▸ Task goal
Reproduce, please, only the lines from the first line below to the line containing "intros Hrun Hio Hmeta Hbase Hdir.", inclusive.

Records from a dataset:
• • • •
Lemma archive_name_Format t : archive_name (("sysdiagnose_" ++ Format t) ++ ".tar.gz").
Proof.
  exists (Format t). split; [apply append_assoc|apply Format_noslash].
Qed.

(** ** A watchdog started again after a capture *)

(** X7: When a run of the watchdog has returned without error, a run started
    afterwards for the same host returns at once, without a probe or a
    collection, provided the host directory has no pattern metacharacter
    in its name and the output directories are still in place. *)
Theorem watchdog_restart_stops (e e' : run_env) (args : networkHealthMonitorArgs)
    (w w' : World) (m0 m : N) :
  RunE e args w = (Returned (Ok tt), w') ->
  ioreg e' = ioreg e ->
  hasMeta (prefixDir e args) = false ->
  os.Stat (baseDir args) w' = Some (NDir m0) ->
  os.Stat (prefixDir e args) w' = Some (NDir m) ->
  RunE e' args w' = (Returned (Ok tt), w').
Proof.
  intros Hrun Hio Hmeta Hbase Hdir.
  assert (Hpre : prefixDir e' args = prefixDir e args).
  { unfold prefixDir, collectionPrefix. rewrite Hio. reflexivity. }
  revert Hrun. unfold RunE at 1, bind.
  destruct (os.MkdirAll _ _ _ w) as [[[]|m1] w1]; [|discriminate].
  fold (prefixDir e args).
  destruct (Glob (Join [prefixDir e args; "sysdiagnose_*.tar.gz"]) w1)
    as [existing|msg] eqn:Hg; [|discriminate].
  destruct (Nat.ltb 0 (length existing)) eqn:Hlen.
  - intros [= <-]. apply Nat.ltb_lt in Hlen.
    apply (RunE_glob_found e' args w1 m0 existing Hbase); [|exact Hlen].
    rewrite Hpre. exact Hg.
  - unfold runNetworkHealthMonitor. destruct (startup e); [|discriminate].
    cbn [negb baseDir sysdiagnoseTimeout]. intros Hloop.
    apply monitor_loop_Ok_entry in Hloop as (t & nd & _ & Hnd).
    unfold outputPath in Hnd. cbn [outputDir] in Hnd.
    rewrite <- Hpre in Hmeta, Hdir, Hnd.
    pose proof (Stat_Some_nonempty _ _ _ Hdir) as Hne.
    rewrite (Join_two _ _ Hne), Stat_Clean, <- (Join_two _ _ Hne) in Hnd.
    destruct (Glob_prefixDir e' args w' _ m0 m nd Hmeta Hbase Hdir Hnd
                (archive_name_Format (now (sys t))))
      as (existing' & Hg' & Hpos).
    exact (RunE_glob_found e' args w' m0 existing' Hbase Hg' Hpos).
Qed.

Lemma watchdog_restart_stops_witness :
  let w' := snd (RunE outage_run default_args host_world) in
  RunE idle_env default_args w' = (Returned (Ok tt), w').
Proof.
  intros w'.
  assert (Hrun : RunE outage_run default_args host_world = (Returned (Ok tt), w'))
    by (vm_compute; reflexivity).
  apply (watchdog_restart_stops outage_run idle_env default_args host_world w' 448 448 Hrun).
  - reflexivity.
  - vm_compute. reflexivity.
  - vm_compute. reflexivity.
  - vm_compute. reflexivity.
Defined.

(** ** Output paths of different seconds *)

Lemma zero_pad_length width n : String.length (zero_pad width n) = width.
Proof.
  revert n. induction width as [|width IH]; intros n; cbn [zero_pad]; [reflexivity|].
  rewrite append_length, IH. simpl. lia.
Qed.

Lemma append_inj_length a b c d :
  String.length a = String.length c -> a ++ b = c ++ d -> a = c /\ b = d.
Proof.
  revert c. induction a as [|x a IH]; intros [|y c] Hl H; try discriminate.
  - rewrite !append_nil_l in H. auto.
  - rewrite !append_cons in H. injection H as -> H. injection Hl as Hl.
    destruct (IH c Hl H) as [-> ->]. auto.
Qed.

Lemma digit_inj n m : digit n = digit m -> n mod 10 = m mod 10.
Proof.
  unfold digit. intros H.
  pose proof (Nat.mod_upper_bound n 10). pose proof (Nat.mod_upper_bound m 10).
  apply (f_equal nat_of_ascii) in H.
  rewrite !nat_ascii_embedding in H by lia. lia.
Qed.

Lemma zero_pad_inj width n m :
  zero_pad width n = zero_pad width m -> n mod 10 ^ width = m mod 10 ^ width.
Proof.
  revert n m. induction width as [|width IH]; intros n m H.
  - change (10 ^ 0) with 1. rewrite !Nat.mod_1_r. reflexivity.
  - cbn [zero_pad] in H.
    apply append_inj_length in H as [H1 H2]; [|rewrite !zero_pad_length; reflexivity].
    injection H2 as H2. apply digit_inj in H2. apply IH in H1.
    rewrite Nat.pow_succ_r', !Nat.Div0.mod_mul_r, H1, H2. reflexivity.
Qed.

Lemma zero_pad_inj_small width n m :
  n < 10 ^ width -> m < 10 ^ width -> zero_pad width n = zero_pad width m -> n = m.
Proof.
  intros Hn Hm H. apply zero_pad_inj in H.
  rewrite !Nat.mod_small in H by assumption. exact H.
Qed.

Lemma Format_inj t1 t2 : fits t1 -> fits t2 -> Format t1 = Format t2 -> t1 = t2.
Proof.
  intros (Hy1 & Hmo1 & Hd1 & Hh1 & Hmi1 & Hs1) (Hy2 & Hmo2 & Hd2 & Hh2 & Hmi2 & Hs2).
  unfold Format. intros H.
  apply append_inj_length in H as [Ey H]; [|rewrite !zero_pad_length; reflexivity].
  apply append_inj_length in H as [Emo H]; [|rewrite !zero_pad_length; reflexivity].
  apply append_inj_length in H as [Ed H]; [|rewrite !zero_pad_length; reflexivity].
  apply append_inj_length in H as [_ H]; [|reflexivity].
  apply append_inj_length in H as [Eh H]; [|rewrite !zero_pad_length; reflexivity].
  apply append_inj_length in H as [Emi Es]; [|rewrite !zero_pad_length; reflexivity].
  assert (P4 : 10 ^ 4 = 10000) by reflexivity.
  assert (P2 : 10 ^ 2 = 100) by reflexivity.
  apply zero_pad_inj_small in Ey; [|rewrite P4; assumption..].
  apply zero_pad_inj_small in Emo; [|rewrite P2; assumption..].
  apply zero_pad_inj_small in Ed; [|rewrite P2; assumption..].
  apply zero_pad_inj_small in Eh; [|rewrite P2; assumption..].
  apply zero_pad_inj_small in Emi; [|rewrite P2; assumption..].
  apply zero_pad_inj_small in Es; [|rewrite P2; assumption..].
  destruct t1, t2; simpl in *; subst; reflexivity.
Qed.

(** The output path ends in the archive's name. *)
Lemma Base_outputPath args t :
  Base (outputPath args t) = ("sysdiagnose_" ++ Format t) ++ ".tar.gz".
Proof.
  assert (Hn : noslash ("sysdiagnose_" ++ Format t)).
  { apply noslash_app; [repeat constructor|apply Format_noslash]. }
  pose proof (plain_tar_gz _ Hn) as Hp.
  unfold outputPath. destruct (String.eqb_spec (outputDir args) "") as [E|Hne].
  - rewrite E. cbn [Join String.eqb].
    destruct (String.eqb_spec (("sysdiagnose_" ++ Format t) ++ ".tar.gz") "") as [E'|_];
      [destruct Hp as (_ & Hp & _); contradiction|].
    cbn [join]. destruct Hp as (Hp1 & Hp2 & _).
    rewrite (Clean_noslash _ Hp1 Hp2).
    rewrite <- (append_nil_l (_ ++ ".tar.gz")) at 1.
    apply Base_app; [left; reflexivity|assumption|assumption].
  - destruct (Join_plain _ _ Hne Hp) as (l & _ & _ & Hc & ->).
    apply Base_render, Hc.
Qed.

(** X16: Captures started in different seconds are written to different output
    paths: with the same output directory, the path determines the time. *)
Theorem outputPath_injective (args : sysdiagnoseArgs) (t1 t2 : Time) :
  fits t1 -> fits t2 ->
  outputPath args t1 = outputPath args t2 -> t1 = t2.
Proof.
  intros H1 H2 H. apply (f_equal Base) in H. rewrite !Base_outputPath in H.
  apply Format_inj; [assumption|assumption|].
  rewrite !append_assoc in H.
  apply append_inj_length in H as [_ H]; [|reflexivity].
  apply (f_equal list_ascii_of_string) in H. rewrite !list_ascii_app in H.
  apply app_inv_tail in H. apply string_list_inj, H.
Qed.

Lemma outputPath_injective_witness :
  noon = mkTime 2024 6 1 12 0 0.
Proof.
  apply (outputPath_injective (mkSysArgs default_base sysdiagnoseDefaultTimeout)).
  - repeat split; apply Nat.ltb_lt; reflexivity.
  - repeat split; apply Nat.ltb_lt; reflexivity.
  - reflexivity.
Defined.

(** ** A well-formed line *)

Lemma DecodeRune_ascii_byte c t :
  (N_of_ascii c < 0x80)%N -> DecodeRune (c :: t) = (N_of_ascii c, 1).
Proof.
  intros H. unfold DecodeRune, first.
  destruct (N.ltb_spec (N_of_ascii c) 0x80); [reflexivity|lia].
Qed.

Lemma Runes_ascii_cons c t :
  (N_of_ascii c < 0x80)%N -> Runes (c :: t) = (N_of_ascii c, [c]) :: Runes t.
Proof. intros H. rewrite Runes_cons, (DecodeRune_ascii_byte c t H). reflexivity. Qed.

Lemma fields_skip_blank indent rest :
  blank indent = true ->
  fields_loop unicode.IsSpace None
    (Runes (list_ascii_of_string indent ++ rest))
  = fields_loop unicode.IsSpace None (Runes rest).
Proof.
  unfold blank. induction (list_ascii_of_string indent) as [|c l IH]; [reflexivity|].
  cbn [forallb app]. intros H. apply andb_prop in H as [Hc H].
  apply Ascii.eqb_eq in Hc. subst c.
  rewrite Runes_ascii_cons by (vm_compute; reflexivity).
  cbn [fields_loop]. change (unicode.IsSpace (N_of_ascii " ")) with true. cbn iota.
  apply IH, H.
Qed.

Lemma ReplaceAll_id s c :
  forallb (fun x => negb (Ascii.eqb x c)) (list_ascii_of_string s) = true ->
  ReplaceAll s c "" = s.
Proof.
  induction s as [|x s IH]; [reflexivity|].
  cbn [list_ascii_of_string forallb ReplaceAll]. intros H.
  apply andb_prop in H as [Hx H]. apply negb_true_iff in Hx. rewrite Hx, (IH H).
  reflexivity.
Qed.

Lemma blank_unquoted indent : blank indent = true -> unquoted indent = true.
Proof.
  unfold blank, unquoted. induction (list_ascii_of_string indent) as [|c l IH];
    [reflexivity|].
  cbn [forallb]. intros H. apply andb_prop in H as [Hc H]. rewrite (IH H).
  apply Ascii.eqb_eq in Hc. subst c. reflexivity.
Qed.

Lemma spaceless_Forall uuid :
  spaceless uuid = true ->
  Forall (nonspace unicode.IsSpace) (Runes (list_ascii_of_string uuid)).
Proof.
  unfold spaceless. intros H. apply List.Forall_forall. intros rb Hin.
  rewrite forallb_forall in H. apply H in Hin. apply negb_true_iff in Hin. exact Hin.
Qed.

Lemma stripped_key_line indent uuid :
  blank indent = true -> unquoted uuid = true ->
  stripped (key_line indent uuid) = indent ++ "IOPlatformUUID = " ++ uuid.
Proof.
  intros Hb Hu. unfold stripped, key_line.
  rewrite !ReplaceAll_app.
  rewrite (ReplaceAll_id indent quote (blank_unquoted _ Hb)), (ReplaceAll_id uuid quote Hu).
  change (ReplaceAll platformUUIDKeyToken quote "") with "IOPlatformUUID".
  change (ReplaceAll " = " quote "") with " = ".
  change (ReplaceAll quote_s quote "") with "".
  rewrite append_nil_r. 
  change ("IOPlatformUUID" ++ " = " ++ uuid) with ("IOPlatformUUID = " ++ uuid).
  reflexivity.
Qed.

Lemma Runes_ascii_app a t :
  forallb (fun c => (N_of_ascii c <? 0x80)%N) a = true ->
  Runes (a ++ t) = (map (fun c => (N_of_ascii c, [c])) a ++ Runes t)%list.
Proof.
  induction a as [|c a IH]; [reflexivity|]. cbn [forallb app map]. intros H.
  apply andb_prop in H as [Hc H]. apply N.ltb_lt in Hc.
  rewrite (Runes_ascii_cons c _ Hc), (IH H). reflexivity.
Qed.

Lemma fields_key_prefix rs :
  fields_loop unicode.IsSpace None
    (map (fun c => (N_of_ascii c, [c])) (list_ascii_of_string "IOPlatformUUID = ") ++ rs)
  = list_ascii_of_string "IOPlatformUUID" :: list_ascii_of_string "="
    :: fields_loop unicode.IsSpace None rs.
Proof. vm_compute. reflexivity. Qed.

Lemma Fields_key_line indent uuid :
  blank indent = true -> uuid <> "" -> spaceless uuid = true ->
  Fields (indent ++ "IOPlatformUUID = " ++ uuid) = [key; "="; uuid].
Proof.
  intros Hb Hne Hs. unfold Fields, FieldsFunc.
  rewrite list_ascii_app, (fields_skip_blank _ _ Hb), list_ascii_app.
  rewrite Runes_ascii_app by (vm_compute; reflexivity).
  rewrite fields_key_prefix.
  rewrite fields_all_nonspace; [|destruct uuid; [contradiction|]|apply spaceless_Forall, Hs].
  - rewrite bytes_of_Runes. cbn [map]. rewrite !string_of_list_ascii_of_string. reflexivity.
  - cbn [list_ascii_of_string]. rewrite Runes_cons. discriminate.
Qed.

Lemma Contains_key_line indent uuid :
  Contains (key_line indent uuid) platformUUIDKeyToken = true.
Proof.
  apply Contains_spec. exists indent, (" = " ++ quote_s ++ uuid ++ quote_s).
  reflexivity.
Qed.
• • • •
▸ Finished exercise
Lemma archive_name_Format t : archive_name (("sysdiagnose_" ++ Format t) ++ ".tar.gz").
Proof.
  exists (Format t). split; [apply append_assoc|apply Format_noslash].
Qed.

(** ** A watchdog started again after a capture *)

(** X7: When a run of the watchdog has returned without error, a run started
    afterwards for the same host returns at once, without a probe or a
    collection, provided the host directory has no pattern metacharacter
    in its name and the output directories are still in place. *)
Theorem watchdog_restart_stops (e e' : run_env) (args : networkHealthMonitorArgs)
    (w w' : World) (m0 m : N) :
  RunE e args w = (Returned (Ok tt), w') ->
  ioreg e' = ioreg e ->
  hasMeta (prefixDir e args) = false ->
  os.Stat (baseDir args) w' = Some (NDir m0) ->
  os.Stat (prefixDir e args) w' = Some (NDir m) ->
  RunE e' args w' = (Returned (Ok tt), w').
Proof.
  intros Hrun Hio Hmeta Hbase Hdir.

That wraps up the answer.